I built a 20 kB React hook that doesn't care which AI you use — here's how streaming actually works

**MyrinNew** · 05-09-2026, 06:33 PM

`---

Most React AI chat libraries are secretly backend libraries.

They stream directly from OpenAI, or through their own cloud, or via a framework-specific server

adapter. The React hook is just a thin client on top of one particular provider. Switch from Claude

to GPT-4? Rewrite the frontend. Migrate off Vercel? Rewrite the frontend. Add Groq for a faster path?

Rewrite the frontend.

But here's the thing: streaming AI chat is fundamentally just three events:

data: {"type":"text","text":"Hello"}

data: {"type":"text","text":", world"}

data: {"type":"done"}

That's it. text, done, error. Your React component shouldn't need to know anything more than that.

So I built react-ai-stream (https://github.com/trimooo/react-ai-stream) — a backend-agnostic

streaming hook that speaks this protocol. Any server that produces those three events works,

regardless of which LLM is behind it.

The architecture

Here's the full picture:

React UI /

│

useAIChat() hook

useSyncExternalStore

│

Zustand store SSE parser + normalizer

messages · loading · error ReadableStream → StreamChunk

│ │

└───────────────────────────────┘

│

HTTP POST + SSE stream

│

Your server (/api/chat)

Next.js · Express · FastAPI · Go · Rails

│

Anthropic · OpenAI · Groq · Custom

The boundary in the middle is everything. The React layer speaks {type, text} over SSE. The server

speaks whatever the LLM provider requires. Neither knows about the other's implementation.

How streaming actually works

Most tutorials skip the networking part. Here's what's actually happening.

Server-Sent Events (SSE) is a one-directional HTTP protocol: the server opens a connection and keeps

sending data:

HTTP/1.1 200 OK

Content-Type: text/event-stream

Cache-Control: no-cache

data: {"type":"text","text":"Hello"}

data: {"type":"text","text":", world"}

data: {"type":"done"}

The double newline (\n\n) is the event delimiter. Your API route receives the user's messages, calls

the LLM, and re-emits tokens in this format.

The buffering problem nobody talks about

Here's where most implementations have a subtle bug. Network chunks don't align with SSE event

boundaries. One reader.read() call might return half an event. The next call might return three

events and the beginning of a fourth.

The correct pattern:

let buf = ''

while (true) {

const { done, value } = await reader.read()

if (done) break

buf += decoder.decode(value, { stream: true })

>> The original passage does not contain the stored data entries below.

Lemma errors_name d (mode : bool) :
  validateForm_errors mode d !! "name" =
  if negb mode && negb (truthy (name d))
  then Some (lit "Full name is required for signup.")
  else None.
Proof.
  unfold validateForm_errors.
  repeat case_match; now simplify_map_eq.
Qed.

(** C3: the [email] entry of the mapping [validateForm] produces is
    "Email is required." for the empty email, "Email is invalid." for a
    non-empty email in which [/\S+@\S+\.\S+/] finds no match, and absent
    otherwise. *)
Theorem validateForm_email_entry r w :
  let errors := st_formErrors (validateForm r w).2 in
  let e := email (authData r) in
  (e = [] -> errors !! "email" = Some (lit "Email is required.")) /\
  (e <> [] -> ~ contains_match EMAIL_RE e ->
     errors !! "email" = Some (lit "Email is invalid.")) /\
  (e <> [] -> contains_match EMAIL_RE e -> errors !! "email" = None).
Proof.
  rewrite validateForm_run. cbn [snd st_formErrors]. rewrite errors_email.
  repeat split.
  - now intros ->.
  - intros He Hno. apply test_false_spec in Hno. rewrite Hno.
    destruct (email (authData r)); [now destruct He | reflexivity].
  - intros He Hyes. apply test_spec in Hyes. rewrite Hyes.
    destruct (email (authData r)); [now destruct He | reflexivity].
Qed.

(** C4: the mapping has a [password] entry when the password is shorter
    than 6 code units, the empty password included, and none otherwise. *)
Theorem validateForm_password_entry r w :
  let errors := st_formErrors (validateForm r w).2 in
  let pw := password (authData r) in
  (strlen pw < 6 -> is_Some (errors !! "password")) /\
  (6 <= strlen pw -> errors !! "password" = None).
Proof.
  rewrite validateForm_run. cbn [snd st_formErrors]. rewrite errors_password.
  split.
  - intros Hlt. apply N.ltb_lt in Hlt. rewrite Hlt.
    destruct (negb _); eauto.
  - intros Hge. apply N.ltb_ge in Hge. rewrite Hge.
    destruct (password (authData r)); [discriminate | reflexivity].
Qed.

(** C5: in signup mode an empty name gives a [name] entry; in login mode
    there is no [name] entry whatever the name is. *)
Theorem validateForm_name_entry r w :
  let errors := st_formErrors (validateForm r w).2 in
  (isLogin r = false -> name (authData r) = [] -> is_Some (errors !! "name")) /\
  (isLogin r = true -> errors !! "name" = None).
Proof.
  rewrite validateForm_run. cbn [snd st_formErrors]. rewrite errors_name.
  split.
  - intros -> ->. simpl. eauto.
  - now intros ->.
Qed.

End Validator.

(** ** The authentication handlers *)

Section HandlersCorrect.

Context {P : Type} `{IdentityProvider P}.

Implicit Types (r : Render) (w : World P) (p : P).

Lemma loginHandler_resolved w e pw resp p' :
  provider_signIn e pw (idp w) = (Normal resp, p') ->
  token_accepted w (accessToken (user resp)) ->
  loginHandler e pw w = (Normal tt, logged_in w e pw resp p').
Proof.
  intros Hin Hok. unfold loginHandler, signInUserEmailAndPass, call_provider.
  step_monad. rewrite Hin. step_monad.
  unfold token_accepted in Hok. rewrite Hok. unfold logged_in.
  step_monad. now rewrite <- !app_assoc.
Qed.

(** When the browser refuses the write, [loginHandler] ends there, by the
    error [setItem] threw. *)
Lemma loginHandler_refused w e pw resp p' err :
  provider_signIn e pw (idp w) = (Normal resp, p') ->
  setItem_refused (browser w) (localStorage w) "idToken" (accessToken (user resp))
    = Some err ->
  loginHandler e pw w = (Throw err, signIn_returned w e pw p').
Proof.
  intros Hin Hno. unfold loginHandler, signInUserEmailAndPass, call_provider.
  step_monad. rewrite Hin. step_monad. now rewrite Hno.
Qed.

(** A rejected sign-in leaves [loginHandler] by the same throw, with
    nothing done but the call. *)
Lemma loginHandler_rejected w e pw (v : thrown) p' :
  provider_signIn e pw (idp w) = (Throw v, p') ->
  loginHandler e pw w = (Throw v, signIn_returned w e pw p').
Proof.
  intros Hin. unfold loginHandler, signInUserEmailAndPass, call_provider.
  step_monad. now rewrite Hin.
Qed.

(** C1, as the code has it: when the sign-in resolves with a response
    whose [user.accessToken] is [T] and the browser accepts the write of
    [T] under "idToken", [loginHandler] completes normally with
    [localStorage] holding [T] under "idToken", the store's token equal to
    [T], the login status refreshed after the token was published (and so
    reading logged in), and a navigation to "/home" as its last call. *)
Theorem loginHandler_success w e pw resp p' :
  provider_signIn e pw (idp w) = (Normal resp, p') ->
  let T := accessToken (user resp) in
  token_accepted w T ->
  exists w',
    loginHandler e pw w = (Normal tt, w') /\
    localStorage w' !! "idToken" = Some T /\
    idToken (store w') = Some T /\
    loginStatus (store w') = true /\
    trace w' = trace w ++ [ ProviderCall (SignInEmailAndPass e pw);
                            Dispatch (setIdToken (Some T));
                            Dispatch setLoginStatus;
                            Navigate (lit "/home") ].
Proof.
  intros Hin T Hok. exists (logged_in w e pw resp p').
  split; [now apply loginHandler_resolved|].
  unfold logged_in. cbn. split; [apply lookup_insert_eq|].
  now repeat split.
Qed.

Lemma handleSubmit_invalid r w :
  validateForm_errors (isLogin r) (authData r) <> ∅ ->
  handleSubmit r w = (Normal tt, validated r w).
Proof.
  intros Hne. unfold handleSubmit.
  unfold mbind, M_bind, bind, emit.
  rewrite validateForm_run.
  cbn [browser st_authData localStorage store idp trace].
  destruct (no_keys _) eqn:Hk; [|reflexivity].
  apply no_keys_spec in Hk. contradiction.
Qed.

(** C2: when the validator's mapping is not empty, [handleSubmit] returns
    having called [preventDefault] and nothing else: no provider
    operation, and [localStorage], the store (token and mode flag) and the
    provider are as they were. *)
Theorem handleSubmit_invalid_aborts r w :
  validateForm_errors (isLogin r) (authData r) <> ∅ ->
  exists w',
    handleSubmit r w = (Normal tt, w') /\
    trace w' = trace w ++ [PreventDefault] /\
    idp w' = idp w /\
    localStorage w' = localStorage w /\
    store w' = store w.
Proof.
  intros Hne. exists (validated r w).
  split; [now apply handleSubmit_invalid | now repeat split].
Qed.

(** A valid submission goes on to its branch, from the [validated] world. *)
Lemma handleSubmit_valid r w :
  validateForm_errors (isLogin r) (authData r) = ∅ ->
  handleSubmit r w =
  try_catch
    ((if isLogin r then
        loginHandler (email (authData r)) (password (authData r))
      else
        createUserEmailAndPass (email (authData r)) (password (authData r)) ;;
        loginHandler (email (authData r)) (password (authData r))) ;;
     dispatch (setIsLogin true))
    (fun error =>
       msg ← read_message error;
       console_error (lit "Authentication error:") msg)
    (validated r w).
Proof.
  intros Hok. apply no_keys_spec in Hok as Hk.
  unfold handleSubmit.
  unfold mbind at 1 2, M_bind at 1 2, bind at 1 2, emit.
  rewrite validateForm_run.
  cbn [browser st_authData localStorage store idp trace].
  now rewrite Hk.
Qed.

(** A valid submission in login mode whose sign-in resolves and whose
    token the browser stores. *)
Lemma handleSubmit_login r w resp p' :
  validateForm_errors (isLogin r) (authData r) = ∅ ->
  isLogin r = true ->
  provider_signIn (email (authData r)) (password (authData r)) (idp w)
    = (Normal resp, p') ->
  token_accepted w (accessToken (user resp)) ->
  let w1 := logged_in (validated r w)
              (email (authData r)) (password (authData r)) resp p' in
  handleSubmit r w =
  (Normal tt,
   mkWorld (browser w1) (st_authData w1) (st_formErrors w1) (localStorage w1)
           (authReducer (store w1) (setIsLogin true)) (idp w1)
           (trace w1 ++ [Dispatch (setIsLogin true)])).
Proof.
  intros Hok Hmode Hin Hacc. rewrite handleSubmit_valid by exact Hok.
  rewrite Hmode. unfold try_catch, mbind, M_bind, bind.
  now rewrite (loginHandler_resolved (validated r w) _ _ resp p' Hin Hacc).
Qed.

(** The world after the account creation of a signup submission. *)
Lemma createUser_resolved w e pw p1 :
  provider_create e pw (idp w) = (Normal tt, p1) ->
  createUserEmailAndPass e pw w = (Normal tt, created w e pw p1).
Proof.
  intros Hnew. unfold createUserEmailAndPass, call_provider. now rewrite Hnew.
Qed.

(** A valid submission in signup mode whose creation and sign-in resolve
    and whose token the browser stores. *)
Lemma handleSubmit_signup r w p1 resp p2 :
  validateForm_errors (isLogin r) (authData r) = ∅ ->
  isLogin r = false ->
  provider_create (email (authData r)) (password (authData r)) (idp w)
    = (Normal tt, p1) ->
  provider_signIn (email (authData r)) (password (authData r)) p1
    = (Normal resp, p2) ->
  token_accepted w (accessToken (user resp)) ->
  let e := email (authData r) in
  let pw := password (authData r) in
  let w1 := logged_in (created (validated r w) e pw p1) e pw resp p2 in
  handleSubmit r w =
  (Normal tt,
   mkWorld (browser w1) (st_authData w1) (st_formErrors w1) (localStorage w1)
           (authReducer (store w1) (setIsLogin true)) (idp w1)
           (trace w1 ++ [Dispatch (setIsLogin true)])).
Proof.
  intros Hok Hmode Hnew Hin Hacc. rewrite handleSubmit_valid by exact Hok.
  rewrite Hmode. unfold try_catch, mbind, M_bind, bind.
  rewrite (createUser_resolved (validated r w) _ _ p1 Hnew).
  now rewrite (loginHandler_resolved (created (validated r w) _ _ p1)
                 _ _ resp p2 Hin Hacc).
Qed.

(** C6, as the code has it: after a valid submission whose provider calls
    all succeed, in either mode, and whose token the browser accepts to
    store, the mode flag of the store is [true], and setting it is the
    last thing the handler does. *)
Theorem handleSubmit_success_sets_login_mode r w resp :
  validateForm_errors (isLogin r) (authData r) = ∅ ->
  submit_calls_yield r (idp w) resp ->
  token_accepted w (accessToken (user resp)) ->
  exists w',
    handleSubmit r w = (Normal tt, w') /\
    auth_isLogin (store w') = true /\
    last (trace w') = Some (Dispatch (setIsLogin true)).
Proof.
  intros Hok Hcalls Hacc. unfold submit_calls_yield in Hcalls.
  destruct (isLogin r) eqn:Hmode.
  - destruct Hcalls as (p' & Hin).
    eexists. split.
    + apply (handleSubmit_login r w resp p');
        [now rewrite Hmode | exact Hmode | exact Hin | exact Hacc].
    + split; [reflexivity | apply last_snoc].
  - destruct Hcalls as (p1 & p2 & Hnew & Hin).
    eexists. split.
    + apply (handleSubmit_signup r w p1 resp p2);
        [now rewrite Hmode | exact Hmode | exact Hnew | exact Hin | exact Hacc].
    + split; [reflexivity | apply last_snoc].
Qed.

End HandlersCorrect.

(** ** The validator writes the errors it finds *)

Section ValidatorEffects.

Context {P : Type} `{IdentityProvider P}.

Implicit Types (r : Render) (w : World P).

(** C7, as the code has it: [validateForm] completes normally, replaces
    the stored [formErrors] by the mapping it computed, returns [true]
    exactly when that mapping is empty, and leaves the form fields,
    [localStorage], the store, the provider and the trace of calls as they
    were. *)
Theorem validateForm_only_writes_formErrors r w :
  exists b w',
    validateForm r w = (Normal b, w') /\
    st_formErrors w' = validateForm_errors (isLogin r) (authData r) /\
    (b = true <-> st_formErrors w' = ∅) /\
    st_authData w' = st_authData w /\
    localStorage w' = localStorage w /\
    store w' = store w /\
    idp w' = idp w /\
    trace w' = trace w.
Proof.
  rewrite validateForm_run. do 2 eexists. split; [reflexivity|].
  cbn. split; [reflexivity|]. split; [apply no_keys_spec | now repeat split].
Qed.

End ValidatorEffects.

(** C7, as stated, fails: validating the blank form of a freshly mounted
    component changes the stored [formErrors], which was empty. *)
Lemma validateForm_changes_formErrors :
  st_formErrors
    (validateForm (render (Demo.fresh true Demo.blank Demo.nobody))
                  (Demo.fresh true Demo.blank Demo.nobody)).2
  <> st_formErrors (Demo.fresh true Demo.blank Demo.nobody).
Proof.
  rewrite validateForm_run. cbn [snd st_formErrors Demo.fresh].
  intros Heq. apply (f_equal (fun m => m !! "email")) in Heq.
  rewrite errors_email in Heq. discriminate Heq.
Qed.

(** ** Mode toggle, sign-out and Google sign-in *)

Section OtherHandlers.

Context {P : Type} `{IdentityProvider P}.

Implicit Types (r : Render) (w : World P).

(** C8: two toggles in a row, the second one created by the render that
    follows the first, bring the mode flag back to where it was: the first
    dispatches the negated flag, the second the original one. *)
Theorem toggleAuthMode_twice w :
  let w1 := (toggleAuthMode (render w) w).2 in
  let w2 := (toggleAuthMode (render w1) w1).2 in
  (toggleAuthMode (render w) w).1 = Normal tt /\
  (toggleAuthMode (render w1) w1).1 = Normal tt /\
  auth_isLogin (store w2) = auth_isLogin (store w) /\
  trace w2 = trace w ++ [ Dispatch (setIsLogin (negb (auth_isLogin (store w))));
                          Dispatch (setIsLogin (auth_isLogin (store w))) ].
Proof.
  cbn. rewrite negb_involutive, <- app_assoc. now repeat split.
Qed.

(** Without a render in between, both toggles read the same flag and the
    second one repeats the first. *)
Remark toggleAuthMode_same_render w :
  let w1 := (toggleAuthMode (render w) w).2 in
  let w2 := (toggleAuthMode (render w) w1).2 in
  auth_isLogin (store w2) = negb (auth_isLogin (store w)).
Proof. reflexivity. Qed.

const parts = buf.split('\n\n')

buf = parts.pop() ?? '' // ← preserve the incomplete tail

for (const part of parts) {

// process complete events

}

}

The critical invariant: buf = parts.pop() keeps the incomplete trailing event. If you write buf = ''

inside the loop (I've seen this in production code), you silently drop buffered content. No error.

The message just ends mid-sentence sometimes.

10 lines to a streaming chat

'use client'

import { useAIChat } from '@react-ai-stream/react'

import { Chat } from '@react-ai-stream/ui'

import '@react-ai-stream/ui/styles'

export default function Page() {

const { messages, sendMessage, loading, stop } = useAIChat({

endpoint: '/api/chat', // any streaming endpoint

})

return

}

The hook has no dependency on the UI package. You can wire messages to any component — Tailwind,

shadcn/ui, a floating widget, a sidebar panel. is opt-in.

Why "backend-agnostic" is the right abstraction

Compare these two approaches:

Coupled approach — OpenAI SDK in the browser:

// Your LLM choice is now in your bundle.

// Your API key is exposed.

// Switching providers requires a frontend deploy.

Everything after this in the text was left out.